APE: Aligning Pretrained Encoders to Quickly Learn Aligned Multimodal Representations
This work addresses the challenge of reducing training costs and data requirements for multimodal alignment, which is significant for researchers and practitioners in AI seeking efficient and robust models, though it is incremental as it builds on existing pretrained encoders.
The paper tackles the problem of learning aligned multimodal representations efficiently by aligning pretrained unimodal encoders with small auxiliary functions, achieving competitive or superior performance to state-of-the-art methods while using two orders of magnitude less time and data and training 77% fewer parameters, as demonstrated by surpassing prior state of the art for ImageNet zero-shot classification.

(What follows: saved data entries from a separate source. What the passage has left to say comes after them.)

(* ===== verification/MsgQ.v ===== *)
(** * Outbound message queues: [ircd/msgq.c]

    Messages are reference-counted buffers ([struct MsgBuf]) drawn from per-size pools
    and shared by the queues ([struct MsgQ]) of all their receivers; a queue has a
    normal and a priority list.  The heap of buffers is a map from addresses to
    records, a [struct Msg] is its [sent] count and the address of its buffer, and a
    list of the C code is a list here ([head] first, [tail] last).  The formatted text
    that [ircd_vsnprintf] produces is an argument. *)

From stdpp Require Import base list gmap strings.
From Stdlib Require Import ZArith Lia Ascii.
From S2P Require Import Prelude.

Local Open Scope Z_scope.
Local Open Scope ircu_scope.

Definition MB_BASE_SHIFT : Z := 5.
Definition MB_MAX_SHIFT : Z := 13.
Definition BUFSIZE : Z := 512.

Definition bid : Type := positive.

(** [prev_p] is only tested against [NULL]: [mb_linked] says it is set.  [mb_msg] is
    the text of the message, [mb_length] bytes. *)
Record MsgBuf : Type := MkBuf {
  mb_linked : bool;
  mb_real : option bid;
  mb_ref : Z;
  mb_power : Z;
  mb_msg : list ascii
}.

Definition mb_length (mb : MsgBuf) : Z := Z.of_nat (length (mb_msg mb)).
Definition bufsize (mb : MsgBuf) : Z := Z.shiftl 1 (mb_power mb).

Record Msg : Type := MkMsg { sent : Z; msg : bid }.
Record MsgQ : Type := MkQ { mq_length : Z; mq_count : Z; queue : list Msg; prio : list Msg }.

Record bucket : Type := Bucket { b_alloc : Z; b_used : Z; b_free : list bid }.

(** [MQData], with the heap its pointers point into and the next unused address. *)
Record MQ : Type := MkMQ {
  heap : gmap bid MsgBuf;
  msglist : list bid;
  msgs_alloc : Z;
  msgs_used : Z;
  msgs_free : nat;
  tot_bufsize : Z;
  msgBufs : gmap Z bucket;
  sizes_msgs : Z;
  sizes : gmap Z Z;
  brk : bid
}.

Definition set_heap (g : MQ) (h : gmap bid MsgBuf) : MQ :=
  MkMQ h (msglist g) (msgs_alloc g) (msgs_used g) (msgs_free g) (tot_bufsize g) (msgBufs g)
    (sizes_msgs g) (sizes g) (brk g).
Definition set_msglist (g : MQ) (l : list bid) : MQ :=
  MkMQ (heap g) l (msgs_alloc g) (msgs_used g) (msgs_free g) (tot_bufsize g) (msgBufs g)
    (sizes_msgs g) (sizes g) (brk g).
Definition set_msgs (g : MQ) (al us : Z) (fr : nat) : MQ :=
  MkMQ (heap g) (msglist g) al us fr (tot_bufsize g) (msgBufs g) (sizes_msgs g) (sizes g) (brk g).
Definition set_bucket (g : MQ) (i : Z) (b : bucket) : MQ :=
  MkMQ (heap g) (msglist g) (msgs_alloc g) (msgs_used g) (msgs_free g) (tot_bufsize g)
    (<[i := b]> (msgBufs g)) (sizes_msgs g) (sizes g) (brk g).
Definition set_tot (g : MQ) (t : Z) : MQ :=
  MkMQ (heap g) (msglist g) (msgs_alloc g) (msgs_used g) (msgs_free g) t (msgBufs g)
    (sizes_msgs g) (sizes g) (brk g).
Definition set_sizes (g : MQ) (n : Z) (s : gmap Z Z) : MQ :=
  MkMQ (heap g) (msglist g) (msgs_alloc g) (msgs_used g) (msgs_free g) (tot_bufsize g) (msgBufs g)
    n s (brk g).
Definition set_brk (g : MQ) (b : bid) : MQ :=
  MkMQ (heap g) (msglist g) (msgs_alloc g) (msgs_used g) (msgs_free g) (tot_bufsize g) (msgBufs g)
    (sizes_msgs g) (sizes g) b.

Definition with_ref (mb : MsgBuf) (r : Z) : MsgBuf :=
  MkBuf (mb_linked mb) (mb_real mb) r (mb_power mb) (mb_msg mb).
Definition with_real (mb : MsgBuf) (r : option bid) : MsgBuf :=
  MkBuf (mb_linked mb) r (mb_ref mb) (mb_power mb) (mb_msg mb).
Definition with_linked (mb : MsgBuf) (l : bool) : MsgBuf :=
  MkBuf l (mb_real mb) (mb_ref mb) (mb_power mb) (mb_msg mb).
Definition with_msg (mb : MsgBuf) (t : list ascii) : MsgBuf :=
  MkBuf (mb_linked mb) (mb_real mb) (mb_ref mb) (mb_power mb) t.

Recent advances in learning aligned multimodal representations have been primarily driven by training large neural networks on massive, noisy paired-modality datasets. In this work, we ask whether it is possible to achieve similar results with substantially less training time and data. We achieve this by taking advantage of existing pretrained unimodal encoders and careful curation of alignment data relevant to the downstream task of interest. We study a natural approach to aligning existing encoders via small auxiliary functions, and we find that this method is competitive with (or outperforms) state of the art in many settings while being less prone to overfitting, less costly to train, and more robust to distribution shift. With a properly chosen alignment distribution, our method surpasses prior state of the art for ImageNet zero-shot classification on public data while using two orders of magnitude less time and data and training 77% fewer parameters.